ALPHARETTA, Ga. (ABP) — The North American Mission Board of the Southern Baptist Convention will cease endorsing women to chaplain positions “where the role and function of the chaplain would be seen the same as that of a pastor.”
The move will apparently bring an end to the SBC's endorsement of new female chaplains for the military but apparently will not prevent women from serving as hospital chaplains.
NAMB trustees took the action during their Feb. 4 meeting, where they noted military and federally employed women chaplains serve in a pastoral role because they administer the Lord's Supper and baptism, preach, counsel and perform weddings and funerals. Ordaining women to minister in that capacity would be inconsistent with the “spirit of the Baptist Faith and Message 2000,” according to Terry Fox, NAMB trustee chairman and pastor of Immanuel Baptist Church in Wichita, Kan. The document limits “the office of pastor” to men.
The move will affect new Southern Baptist women chaplains in the military, the Federal Bureau of Prisons and the Department of Veteran Affairs. Outside military and federal roles, chaplains are not viewed as pastors by the SBC, Fox said.
Following discussions with military and civilian chaplains, the trustees came to understand soldiers often view military chaplains as pastors, Fox said. Soldiers look to the ministers for counseling, weddings, funerals, preaching and baptisms.
“If you think the military chaplain is not seen as a pastor, you're kidding yourself,” Fox said.
He argued that pastoral role sets military chaplains apart from those who work in other venues such as health care.
However, many hospital chaplains routinely perform most of the acts that NAMB trustees deemed fit only for a pastor, according to Mike Patrick, chaplain at the Hendrick Health System in Abilene, Texas. They counsel patients, perform weddings and funerals and lead worship services.
But hospital chaplains rarely administer ordinances, choosing to leave those to church staff, said Patrick, who has ministered in the hospital since 1990.
That self-limitation does not stop people from viewing Patrick as a pastor, he said. Individuals commonly use the term “pastor” in referring to him and often look for chaplains to provide spiritual guidance.
“It is a generic term that many people use in ministry for someone representing God,” he said.
Of the approximately 2,500 NAMB-endorsed chaplains, 196 are women. Twenty of the 430 NAMB-endorsed military chaplains are women. Seven endorsed female chaplains work for the Federal Bureau of Prisons and the Department of Veterans Affairs. Those already endorsed by NAMB and ministering in those fields can continue serving.
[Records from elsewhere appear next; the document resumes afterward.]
(** * NMEA to GPX converter (converter.js): a shallow embedding and its properties

    The development follows the second listing of [src/converter.js], the one
    that merges RMC fixes with GGA altitudes: [parseNmeaCoordinate],
    [parseNmeaTime], [getDistance], [parseNmeaSentence] and [convertToGpx].

    ECMAScript values are modelled as follows.
    - A Number is an IEEE 754 binary64 value, [spec_float] with precision 53
      and maximal exponent 1024, with the library's correctly rounded
      operations.
    - A String is a [string]; its characters are the code units 0..255
      (NMEA 0183 is a 7-bit ASCII protocol).
    - A Date is its time value: [None] for the invalid date (time value NaN),
      [Some ms] for an integral number of milliseconds since the epoch.
    - [null] results of the decoders are [None] of an [option].
    - A [Map] is an association list in insertion order, keys compared with
      SameValueZero. *)

From Stdlib Require Import ZArith List Bool Ascii String Lia.
From Stdlib Require Import Floats.SpecFloat Numbers.DecimalString.
Import ListNotations.

Open Scope string_scope.
Open Scope Z_scope.

(** ** ECMAScript built-ins used by the converter *)

Module JS.

(** *** Numbers *)

Definition number := spec_float.

Definition prec : Z := 53.
Definition emax : Z := 1024.

Definition NaN : number := S754_nan.
Definition Infinity : number := S754_infinity false.

(** The Number nearest to an integer (ties to even). *)
Definition ofZ (z : Z) : number := binary_normalize prec emax z 0 false.

Definition add (x y : number) : number := SFadd prec emax x y.
Definition sub (x y : number) : number := SFsub prec emax x y.
Definition mul (x y : number) : number := SFmul prec emax x y.
Definition div (x y : number) : number := SFdiv prec emax x y.
Definition neg (x : number) : number := SFopp x.
Definition Math_sqrt (x : number) : number := SFsqrt prec emax x.
(** One pass over a cursor that stands at position [n] of its series. *)
Lemma step_view_stream s g R n :
  (g = GEN_CLOSED -> length R <= n) ->
  Forall (fun b : Z * Row => 7 <= length b.2) (drop n R) ->
  exists g',
    step_view s (Some g, Some (RowIter (drop n R)), Some (take n (bar_of s <$> R)))
    = (Some g', Some (RowIter (drop (S n) R)), Some (take (S n) (bar_of s <$> R))) /\
    (g' = GEN_CLOSED -> length R <= S n) /\
    step_exhausted s (Some g, Some (RowIter (drop n R)), Some (take n (bar_of s <$> R)))
    = negb (S n <=? length R).
Proof.
  intros Hg Hok. destruct (R !! n) as [b|] eqn:Hn.
  - pose proof (lookup_lt_Some _ _ _ Hn) as Hlt.
    assert (Hleb : (S n <=? length R) = true) by (apply Nat.leb_le; lia).
    rewrite Hleb. rewrite (drop_S _ _ _ Hn) in *.
    apply Forall_cons in Hok as [Hb _].
    destruct (row_fields_ok _ Hb) as [cs Hcs].
    pose proof (row_fields_take _ _ Hcs) as ->.
    assert (Htake : take (S n) (bar_of s <$> R)
                    = take n (bar_of s <$> R) ++ [bar_of s b]).
    { apply take_S_r. by rewrite list_lookup_fmap, Hn. }
    rewrite Htake. exists GEN_SUSPENDED.
    unfold step_view, step_exhausted, Cursor.advance, _get_new_bar.
    destruct g; cbn [fst snd]; rewrite ?Hcs; cbn [fst snd];
      try (split_and!; [done|done|done]).
    specialize (Hg eq_refl). lia.
  - apply lookup_ge_None in Hn.
    assert (Hleb : (S n <=? length R) = false) by (apply Nat.leb_gt; lia).
    rewrite Hleb. rewrite !(drop_ge R) by lia.
    rewrite !take_ge by (rewrite length_fmap; lia).
    exists GEN_CLOSED.
    unfold step_view, step_exhausted, Cursor.advance, _get_new_bar.
    destruct g; cbn [fst snd]; (split_and!; [done|lia|done]).
Qed.

Variable fs : FileSystem.
Variable events0 : list Event.
Variable dir : string.
Variable l : list string.
Variable h0 : t.
Hypothesis Hfs : all_seven_columns fs.
Hypothesis Hinit : __init__ fs events0 dir l = Ok h0.

Lemma stream_reachable n : reachable fs (update_bars_n n h0).
Proof. apply reachable_update_bars_n. by econstructor. Qed.
(** * spopt.locate: coverage and dispersion model builders

    A shallow embedding of [spopt/locate/coverage.py] (classes [LSCP],
    [LSCPB], [MCLP]) and [spopt/locate/p_dispersion.py] (class
    [PDispersion]).

    - numpy [float64] values are primitive binary64 floats, compared with
      IEEE comparisons ([nan <= r] is [false], as in numpy);
    - Python exceptions are values of [Exn]; a method is a state and error
      computation on the object it mutates, and the state it reached is
      kept when an exception is raised (assignments already made to
      [self] stay);
    - attributes set dynamically ([fac_vars], [aij], [fac2cli], ...) are
      [option] fields, and reading an unset one raises [AttributeError];
    - decision variables are shared between a model and its [pulp]
      problem: the values the solver settles live in one store of the
      problem, indexed by the identity of the variable;
    - the solver, [cdist] and the geometry library are external: a solver
      is a function from a problem to a status and values, [cdist] is a
      parameter, and a geometry is what the code observes of it;
    - [spopt/locate/base.py] and [spopt/locate/p_median.py] are not among
      the sources: what the classes call from them is modelled from the
      specification, each definition saying so. *)

From Stdlib Require Import ZArith Floats Lia Ascii.
From stdpp Require Import base list strings gmap pretty sorting.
Chaplains working in any setting typically are required to be endorsed by a denominational entity. NAMB is the Southern Baptist Convention endorser. The Baptist General Convention of Texas and the Cooperative Baptist Fellowship also endorse chaplains and will continue endorsing women military chaplains.
A NAMB task force was formed to examine the issue following a motion at the SBC annual meeting by two military chaplains who felt NAMB should make ordination a requirement for endorsed military chaplains.
Ordination is not required by the military to be a chaplain, but can be required by a denominational endorser. Endorsement is necessary to be a military chaplain.
The trustees' decision follows NAMB's 2002 action to stop endorsing all ordained women. But Fox insisted the action does not spell the end of Southern Baptist women chaplains. They play a crucial role in Southern Baptist work, he said.
“The one thing I was real excited about is there was a stronger affirmation of women chaplains than I thought would be there,” Fox said.
The testimony the trustees heard distinguished hospital chaplaincy from military chaplaincy, Fox said. Hospital chaplains are not called to perform many of the pastoral duties that military chaplains are asked to carry out, particularly when dealing with the Lord's Supper and baptism.
“I think we are satisfied,” Fox said. “We are happy with women being hospital chaplains.”
Sherry Blankenship, member of the NAMB task force and a non-ordained chaplain at Missouri Baptist Medical Center in St. Louis, insisted women chaplains serve under different circumstances in hospital and counseling roles.
She considers the role of pastor to be for men, as stated in the Baptist Faith and Message 2000. She gives a “devotional” every other week during a worship service for a crowd “about the size of a Sunday school class,” but said she is viewed as a “care-giver,” not a pastor.